How to Handle Ragged Data Correctly

Since you seem to be working with variable-length data and are perhaps looking to batch them efficiently, here’s how you can handle ragged data without using a non-existent ragged_batch method:

Option 1: Using padded_batch to Pad Sequences

This is the most straightforward method if your model does not natively support ragged tensors:

python

Copy

# Suppose `train_data` is your dataset
train_sequences = train_data.map(lambda text: vectorize_layer(text))

# Pad the sequences to a fixed length
train_padded = train_sequences.padded_batch(batch_size=32, padded_shapes=(MAX_LENGTH,), padding_values=0)

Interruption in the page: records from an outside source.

(* ===== verification/Uthash.v ===== *)
(** * Uthash: the hash tables of [uthash.h], seen from outside

    The macros keep the items of a table in a doubly linked list, in the order
    in which they were added, next to the buckets.  A table is modelled by
    that list; [key] is what an item is hashed on and [at_] where it is. *)
From S2P Require Import Prelude.

Section uthash.
Context {A K : Type} `{!EqDecision K}.
Variable key : A → K.
Variable at_ : A → Z.

(** [HASH_FIND]: buckets are searched from the last item added. *)
Fixpoint hash_find (k : K) (l : list A) : option A :=
  match l with
  | [] => None
  | x :: l' =>
      match hash_find k l' with
      | Some y => Some y
      | None => if bool_decide (key x = k) then Some x else None
      end
  end.

(** [HASH_ADD] and [HASH_ADD_KEYPTR]: at the end of the list. *)
Definition hash_add (x : A) (l : list A) : list A := l ++ [x].

(** [HASH_DEL]: the item at this address is unlinked. *)
Definition hash_del (x : A) (l : list A) : list A :=
  filter (λ y, at_ y ≠ at_ x) l.

(** A store through a pointer to an item. *)
Definition hash_update (p : Z) (f : A → A) (l : list A) : list A :=
  (λ x, if bool_decide (at_ x = p) then f x else x) <$> l.

(** [hh.next]: the item after the one at this address. *)
Fixpoint hash_next (p : Z) (l : list A) : option A :=
  match l with
  | [] => None
  | x :: l' => if bool_decide (at_ x = p) then head l' else hash_next p l'
  end.

(** The item at an address. *)
Fixpoint hash_at (p : Z) (l : list A) : option A :=
  match l with
  | [] => None
  | x :: l' => if bool_decide (at_ x = p) then Some x else hash_at p l'
  end.

Lemma hash_find_Some k l x : hash_find k l = Some x → x ∈ l ∧ key x = k.
Proof.
  induction l as [|y l IH]; simpl; [done|].
  destruct (hash_find k l) as [z|].
  - intros [= ->]. destruct IH; [done|]. split; [by right | done].
  - case_bool_decide; [|done]. intros [= ->]. split; [by left | done].
Qed.

Lemma hash_find_None k l : hash_find k l = None ↔ ∀ x, x ∈ l → key x ≠ k.
Proof.
  induction l as [|y l IH]; simpl.
  - split; [|done]. intros _ x Hx. by apply not_elem_of_nil in Hx.
  - destruct (hash_find k l) as [z|] eqn:Hz.
    + split; [done|]. intros H. apply hash_find_Some in Hz as [Hz1 Hz2].
      exfalso. apply (H z); [by right | done].
    + case_bool_decide as Hy; (split; [|try done]).
      * done.
      * intros H. exfalso. by apply (H y); [left|].
      * intros _ x [->|Hx]%elem_of_cons; [done|]. by apply IH.
Qed.

(** With distinct keys the search finds the one item with the key. *)
Lemma hash_find_unique k l x :
  NoDup (key <$> l) → x ∈ l → key x = k → hash_find k l = Some x.
Proof.
  intros Hnd Hx Hk. destruct (hash_find k l) as [y|] eqn:Hy.
  - apply hash_find_Some in Hy as [Hy Hyk]. f_equal.
    apply list_elem_of_lookup in Hx as [i Hi], Hy as [j Hj].
    assert (i = j) as ->; [|congruence].
    eapply (NoDup_lookup _ i j k Hnd); rewrite list_lookup_fmap.
    + by rewrite Hi, <-Hk.
    + by rewrite Hj, <-Hyk.
  - rewrite hash_find_None in Hy. by destruct (Hy x).
Qed.

Lemma hash_at_Some p l x : hash_at p l = Some x → x ∈ l ∧ at_ x = p.
Proof.
  induction l as [|y l IH]; simpl; [done|]. case_bool_decide.
  - intros [= ->]. split; [by left | done].
  - intros [? ?]%IH. split; [by right | done].
Qed.

(** The walk along [hh.next]. *)
Lemma hash_next_app l1 x y l2 :
  NoDup (at_ <$> l1 ++ x :: y :: l2) → hash_next (at_ x) (l1 ++ x :: y :: l2) = Some y.
Proof.
  induction l1 as [|z l1 IH]; simpl; intros Hnd.
  - by rewrite bool_decide_eq_true_2.
  - apply NoDup_cons in Hnd as [Hz Hnd]. rewrite bool_decide_eq_false_2; [by apply IH|].
    intros Heq. apply Hz. rewrite Heq. apply list_elem_of_fmap_2.
    apply elem_of_app. right. by left.
Qed.

Lemma hash_next_last l1 x :
  NoDup (at_ <$> l1 ++ [x]) → hash_next (at_ x) (l1 ++ [x]) = None.
Proof.
  induction l1 as [|z l1 IH]; simpl; intros Hnd.
  - by rewrite bool_decide_eq_true_2.
  - apply NoDup_cons in Hnd as [Hz Hnd]. rewrite bool_decide_eq_false_2; [by apply IH|].
    intros Heq. apply Hz. rewrite Heq. apply list_elem_of_fmap_2.
    apply elem_of_app. right. by left.
Qed.

Lemma hash_at_elem l x : NoDup (at_ <$> l) → x ∈ l → hash_at (at_ x) l = Some x.
Proof.
  induction l as [|y l IH]; simpl; intros Hnd Hx; [by apply not_elem_of_nil in Hx|].
  apply NoDup_cons in Hnd as [Hy Hnd]. case_bool_decide as Heq.
  - apply elem_of_cons in Hx as [->|Hx]; [done|]. exfalso. apply Hy. rewrite Heq.
    by apply list_elem_of_fmap_2.
  - apply elem_of_cons in Hx as [->|Hx]; [done|]. by apply IH.
Qed.

Lemma hash_del_app l1 x l2 :
  NoDup (at_ <$> l1 ++ x :: l2) → hash_del x (l1 ++ x :: l2) = l1 ++ l2.
Proof.
  intros Hnd. unfold hash_del. rewrite filter_app, filter_cons_False by (intros Hx; by apply Hx).
  rewrite fmap_app, fmap_cons in Hnd. apply NoDup_app in Hnd as (_ & Hl & Hr).
  apply NoDup_cons in Hr as [Hr _].
  assert (∀ l : list A, (∀ y, y ∈ l → at_ y ≠ at_ x) →
    filter (λ y, at_ y ≠ at_ x) l = l) as Hid.
  { induction l as [|y l IH]; intros Hne; [done|].
    rewrite filter_cons_True by (apply Hne; by left). f_equal.
    apply IH. intros z Hz. apply Hne. by right. }
  rewrite !Hid; [done| |].
  - intros y Hy Heq. apply Hr. rewrite <-Heq. by apply list_elem_of_fmap_2.
  - intros y Hy Heq. apply (Hl (at_ y)); [by apply list_elem_of_fmap_2|].
    rewrite Heq. by left.
Qed.

Lemma hash_update_app l1 x l2 f :
  NoDup (at_ <$> l1 ++ x :: l2) →
  hash_update (at_ x) f (l1 ++ x :: l2) = l1 ++ f x :: l2.
Proof.
  intros Hnd. unfold hash_update. rewrite fmap_app, fmap_cons.
  rewrite bool_decide_eq_true_2 by done.
  rewrite fmap_app, fmap_cons in Hnd. apply NoDup_app in Hnd as (_ & Hl & Hr).
  apply NoDup_cons in Hr as [Hr _].
  assert (∀ l : list A, (∀ y, y ∈ l → at_ y ≠ at_ x) →
    (λ y, if bool_decide (at_ y = at_ x) then f y else y) <$> l = l) as Hid.
  { intros l Hne. rewrite <-(list_fmap_id l) at 2. apply list_fmap_ext.
    intros i y Hy%list_elem_of_lookup_2%Hne. by rewrite bool_decide_eq_false_2. }
  rewrite !Hid; [done| |].
  - intros y Hy Heq. apply Hr. rewrite <-Heq. by apply list_elem_of_fmap_2.
  - intros y Hy Heq. apply (Hl (at_ y)); [by apply list_elem_of_fmap_2|].
    rewrite Heq. by left.
Qed.
End uthash.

Option 2: Convert to Ragged Tensor After Batching

If you prefer to keep the data in its ragged form and handle it as such within your model:

python

Copy

# Batch the data first without padding
train_batched = train_sequences.batch(32)

# Convert each batch to a ragged tensor
train_ragged = train_batched.map(lambda x: tf.RaggedTensor.from_tensor(x, padding=0))

The problem with this method is it then gives the following error:

ValueError: The padded shape (120,) is not compatible with the shape () of the corresponding input component.

For my own understanding can you provide some guidance on what’s happening on my own machine. Am I using the wrong version or missing a download?

Thanks

Josh

Hi @joshuasyoung

Maybe your TensorFlow version doesn’t include ragged_batch, which is either newer or experimental in certain releases. Check TF version of the Coursera environment and make sure they are the same with yours.

Hope it helps! Feel free to ask if you need further assistance.

Thanks Alireza. I confirmed the versions used and Coursera is using tf 2.16.1 while my notebook has tf 2.18.0

Since it’s a newer version it seems they have changed this functionality. Do you know the best way to do this task using the newer version?

You’re welcome! happy to help :raised_hands:

I think you can either use padded_batch (most straightforward) or batch normally and then convert to a RaggedTensor.